Start of Dataset excerpts
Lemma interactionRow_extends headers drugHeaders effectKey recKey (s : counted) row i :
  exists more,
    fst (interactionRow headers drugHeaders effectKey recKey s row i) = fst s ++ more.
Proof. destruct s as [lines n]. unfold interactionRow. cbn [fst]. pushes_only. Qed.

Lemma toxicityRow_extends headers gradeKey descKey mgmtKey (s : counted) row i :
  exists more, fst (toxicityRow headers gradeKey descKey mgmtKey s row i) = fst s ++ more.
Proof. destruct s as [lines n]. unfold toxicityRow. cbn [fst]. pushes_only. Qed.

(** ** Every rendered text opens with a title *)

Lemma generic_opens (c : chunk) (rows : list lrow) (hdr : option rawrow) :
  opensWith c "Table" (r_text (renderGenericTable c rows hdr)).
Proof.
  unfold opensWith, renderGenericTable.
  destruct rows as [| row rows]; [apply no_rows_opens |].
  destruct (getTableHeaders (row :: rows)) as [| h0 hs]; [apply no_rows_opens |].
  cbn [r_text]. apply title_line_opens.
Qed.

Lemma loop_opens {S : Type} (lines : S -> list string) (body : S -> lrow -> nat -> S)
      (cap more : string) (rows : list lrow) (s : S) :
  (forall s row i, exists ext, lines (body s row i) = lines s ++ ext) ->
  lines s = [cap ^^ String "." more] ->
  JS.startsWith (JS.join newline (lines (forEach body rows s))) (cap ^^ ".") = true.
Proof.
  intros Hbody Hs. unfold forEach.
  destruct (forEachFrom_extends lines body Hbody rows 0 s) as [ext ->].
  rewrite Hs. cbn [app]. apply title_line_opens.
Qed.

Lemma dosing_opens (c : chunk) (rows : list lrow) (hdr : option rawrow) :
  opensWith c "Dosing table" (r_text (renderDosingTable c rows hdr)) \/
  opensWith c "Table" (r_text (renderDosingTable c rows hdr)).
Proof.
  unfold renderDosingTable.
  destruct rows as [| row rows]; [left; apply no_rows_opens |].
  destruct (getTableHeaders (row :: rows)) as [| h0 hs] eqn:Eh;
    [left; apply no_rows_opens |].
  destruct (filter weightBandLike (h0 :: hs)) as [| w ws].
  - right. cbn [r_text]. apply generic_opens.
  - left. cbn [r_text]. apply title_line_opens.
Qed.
End of Dataset excerpts
▶ _Prompt_: Your answer should be the lines from the one containing "destruct rows as [| row rows]; [left;" through the end of the records, both included, output exactly and with nothing added.

▶ _Final answer_:
  destruct rows as [| row rows]; [left; apply no_rows_opens |].
  destruct (getTableHeaders (row :: rows)) as [| h0 hs] eqn:Eh;
    [left; apply no_rows_opens |].
  destruct (filter weightBandLike (h0 :: hs)) as [| w ws].
  - right. cbn [r_text]. apply generic_opens.
  - left. cbn [r_text]. apply title_line_opens.
Qed.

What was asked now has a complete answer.